▶ DESCRIPTION OF THE TASK
The required output is every line from the one with "unfold chunk_ok in" through the final line of the data below, unchanged.

▶ INFORMATION SHOWN
Lemma sum_sizes_from g cs (l l' : list bytes) :
  fixed_rep SIZE_ENTRY_LEN g (entry_state (aof_version g) (mkState cs (length cs) [])) ->
  cs = l ++ l' -> Forall chunk_ok cs -> total cs < 2 ^ 62 ->
  sum_sizes_loop (length l') (Z.of_nat (length l)) (total l) g = Ok (total cs).
Proof.
  intros Hg Ecs Hch Ht. revert l Ecs. induction l' as [|c l' IH]; intros l Ecs; cbn [length sum_sizes_loop].
  - rewrite Ecs, app_nil_r. done.
  - assert (Hv : view (mkState cs (length cs) []) = cs)
      by (unfold view; cbn; rewrite take_ge, app_nil_r; done).
    assert (Hi : view (mkState cs (length cs) []) !! length l = Some c)
      by (rewrite Hv, Ecs; by apply list_lookup_middle).
    unfold read_as_elmt. rewrite (fixed_read _ _ _ _ Hg), (entry_state_lookup _ _ _ _ Hi).
    cbn [res_bind from_option id]. rewrite Hv.
    pose proof (total_nonneg l). pose proof (total_nonneg l').
    assert (Et : total cs = total l + Z.of_nat (length c) + total l') by (rewrite Ecs, total_app, total_cons; lia).
    change (2 ^ 62) with 4611686018427387904 in Ht. rewrite Ecs at 1. rewrite take_app_length.
    assert (Hc : chunk_ok c) by (rewrite Ecs in Hch; apply Forall_app in Hch as [_ Hch]; by inversion Hch).
    unfold chunk_ok in Hc. rewrite <- (app_nil_r (ser_vec _ _)), entry_reads; cbn [entry_offset entry_size];
      [|unfold is_u64; lia|lia].
    cbn [res_bind entry_size]. rewrite add64_small by lia.
    replace (Z.of_nat (length l) + 1) with (Z.of_nat (length (l ++ [c]))) by (rewrite length_app; cbn; lia).
    replace (total l + Z.of_nat (length c)) with (total (l ++ [c]))
      by (rewrite total_app, total_cons; change (total []) with 0; lia).
    apply IH. rewrite Ecs, <- app_assoc. done.
Qed.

▶ RESULT FOR THIS EXERCISE
    unfold chunk_ok in Hc. rewrite <- (app_nil_r (ser_vec _ _)), entry_reads; cbn [entry_offset entry_size];
      [|unfold is_u64; lia|lia].
    cbn [res_bind entry_size]. rewrite add64_small by lia.
    replace (Z.of_nat (length l) + 1) with (Z.of_nat (length (l ++ [c]))) by (rewrite length_app; cbn; lia).
    replace (total l + Z.of_nat (length c)) with (total (l ++ [c]))
      by (rewrite total_app, total_cons; change (total []) with 0; lia).
    apply IH. rewrite Ecs, <- app_assoc. done.
Qed.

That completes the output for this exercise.